Which lines come from the start of the records through the line that holds "exists i. by split."? Write them out word for word.

Study material ::
━━━━━━
(** ** [some], [find] and the environment *)

(** X4. [some] and [find] agree on every instance and every list of
    keys: [some] answers whether [find] finds a key, and throws when it
    throws; a key [find] returns is in the list and accepted by [has], and
    every key before it is rejected.  So when [fetch] passes its [some]
    test, the key it hands to [get] is never [undefined]. *)
Theorem some_find_agree (this : Env) (keys : list string) :
  some this keys = (o <- find this keys ;; Ok (bool_decide (is_Some o)))
  /\ (forall k, find this keys = Ok (Some k) ->
        exists i, keys !! i = Some k /\ has this k = Ok true
          /\ forall j k', j < i -> keys !! j = Some k' -> has this k' = Ok false)
  /\ (some this keys = Ok true -> exists k, find this keys = Ok (Some k)).
Proof.
  assert (some this keys = (o <- find this keys ;; Ok (bool_decide (is_Some o))))
    as Hsome.
  { induction keys as [|k keys IH]; [done |]. simpl.
    destruct (has this k) as [[|]|e]; simpl; [done | exact IH | done]. }
  split_and!; [exact Hsome | |].
  - induction keys as [|k0 keys IH]; intros k Hk; [done |].
    simpl in Hk. destruct (has this k0) as [[|]|e] eqn:Hh; simpl in Hk.
    + injection Hk as <-. exists 0. split_and!; [done | done |].
      intros j k' Hj. lia.
    + assert (some this keys
              = (o <- find this keys ;; Ok (bool_decide (is_Some o)))) as Hs.
      { simpl in Hsome. by rewrite Hh in Hsome. }
      destruct (IH Hs k Hk) as (i & Hi & Hhas & Hbefore).
      exists (S i). split_and!; [done | done |].
      intros [|j] k' Hj Hl; [by injection Hl as <- |].
      apply (Hbefore j); [lia | done].
    + done.
  - rewrite Hsome. destruct (find this keys) as [[k|]|e]; simpl; [eauto | done | done].
Qed.

Lemma some_find_agree_witness :
  exists i,
    fetchKeysFor example_resolver (keysFor "url") !! i = Some "SOME_PROJECT_URL"
    /\ has example_resolver "SOME_PROJECT_URL" = Ok true.
Proof.
  destruct (some_find_agree example_resolver
              (fetchKeysFor example_resolver (keysFor "url")))
    as (_ & Hfind & _).
  destruct (Hfind "SOME_PROJECT_URL") as (i & Hi & Hhas & _); [by vm_compute |].
  exists i. by split.
Defined.

Lemma required_non_object (this : Env) (key : string) :
  (forall m, environment this <> JObject m) ->
  required this key = Throw TypeError.
Proof.
  intros Hno. unfold required, fetch, fetchKeysFor. simpl. unfold has.
  destruct (environment this) as [|s|m]; [done | done |]. by destruct (Hno m).
Qed.

(** X5. On an instance whose [environment] field does not hold an object,
    [required] throws a [TypeError] for every key, and [optional] hides
    it: with a non-empty default it returns the default, and only with an
    empty or missing default does the [TypeError] come through. *)
Theorem required_type_error (this : Env) (key : string) :
  (forall m, environment this <> JObject m) ->
  required this key = Throw TypeError
  /\ (forall s, s <> "" -> optional this key (VString s) = Ok (VString s))
  /\ optional this key (VString "") = Throw TypeError
  /\ optional this key VUndefined = Throw TypeError.
Proof.
  intros Hno.
  assert (required this key = Throw TypeError) as Hr.
  { by apply required_non_object. }
  unfold optional. rewrite Hr. split_and!; try done.
  intros s Hs. simpl. by destruct s.
Qed.

Lemma required_type_error_witness :
  required (mkEnv (JString "production") "" "" "development") "url"
  = Throw TypeError.
Proof.
  apply (required_type_error (mkEnv (JString "production") "" "" "development") "url").
  intros m. discriminate.
Defined.

(** ** Which bindings a lookup depends on *)

Lemma fetch_agree (m m' : Environment) (p n t p' n' t' : string)
    (keys : list string) :
  (forall k, k ∈ keys -> m !! k = m' !! k) ->
  fetch (mkEnv (JObject m) p n t) keys = fetch (mkEnv (JObject m') p' n' t') keys.
Proof.
  intros Hagree.
  rewrite (fetch_object (mkEnv (JObject m) p n t) m eq_refl),
    (fetch_object (mkEnv (JObject m') p' n' t') m' eq_refl).
  assert (list_find (present m) keys = list_find (present m') keys) as Hfind.
  { clear p n t p' n' t'. induction keys as [|k keys IH]; [done |].
    assert (present m k <-> present m' k) as Hk.
    { unfold present. rewrite (Hagree k); [done | by left]. }
    simpl.
    destruct (decide (present m k)) as [H1 | H1],
      (decide (present m' k)) as [H2 | H2]; [done | tauto | tauto |].
    rewrite IH; [done |]. intros k' Hk'. apply Hagree. by right. }
  rewrite <- Hfind.
  destruct (list_find (present m) keys) as [[i k]|] eqn:E; [| done].
  apply list_find_Some in E as (Hi & _ & _).
  apply list_elem_of_lookup_2 in Hi. by rewrite (Hagree k Hi).
Qed.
━━━━━━
Written response ::
(** ** [some], [find] and the environment *)

(** X4. [some] and [find] agree on every instance and every list of
    keys: [some] answers whether [find] finds a key, and throws when it
    throws; a key [find] returns is in the list and accepted by [has], and
    every key before it is rejected.  So when [fetch] passes its [some]
    test, the key it hands to [get] is never [undefined]. *)
Theorem some_find_agree (this : Env) (keys : list string) :
  some this keys = (o <- find this keys ;; Ok (bool_decide (is_Some o)))
  /\ (forall k, find this keys = Ok (Some k) ->
        exists i, keys !! i = Some k /\ has this k = Ok true
          /\ forall j k', j < i -> keys !! j = Some k' -> has this k' = Ok false)
  /\ (some this keys = Ok true -> exists k, find this keys = Ok (Some k)).
Proof.
  assert (some this keys = (o <- find this keys ;; Ok (bool_decide (is_Some o))))
    as Hsome.
  { induction keys as [|k keys IH]; [done |]. simpl.
    destruct (has this k) as [[|]|e]; simpl; [done | exact IH | done]. }
  split_and!; [exact Hsome | |].
  - induction keys as [|k0 keys IH]; intros k Hk; [done |].
    simpl in Hk. destruct (has this k0) as [[|]|e] eqn:Hh; simpl in Hk.
    + injection Hk as <-. exists 0. split_and!; [done | done |].
      intros j k' Hj. lia.
    + assert (some this keys
              = (o <- find this keys ;; Ok (bool_decide (is_Some o)))) as Hs.
      { simpl in Hsome. by rewrite Hh in Hsome. }
      destruct (IH Hs k Hk) as (i & Hi & Hhas & Hbefore).
      exists (S i). split_and!; [done | done |].
      intros [|j] k' Hj Hl; [by injection Hl as <- |].
      apply (Hbefore j); [lia | done].
    + done.
  - rewrite Hsome. destruct (find this keys) as [[k|]|e]; simpl; [eauto | done | done].
Qed.

Lemma some_find_agree_witness :
  exists i,
    fetchKeysFor example_resolver (keysFor "url") !! i = Some "SOME_PROJECT_URL"
    /\ has example_resolver "SOME_PROJECT_URL" = Ok true.
Proof.
  destruct (some_find_agree example_resolver
              (fetchKeysFor example_resolver (keysFor "url")))
    as (_ & Hfind & _).
  destruct (Hfind "SOME_PROJECT_URL") as (i & Hi & Hhas & _); [by vm_compute |].
  exists i. by split.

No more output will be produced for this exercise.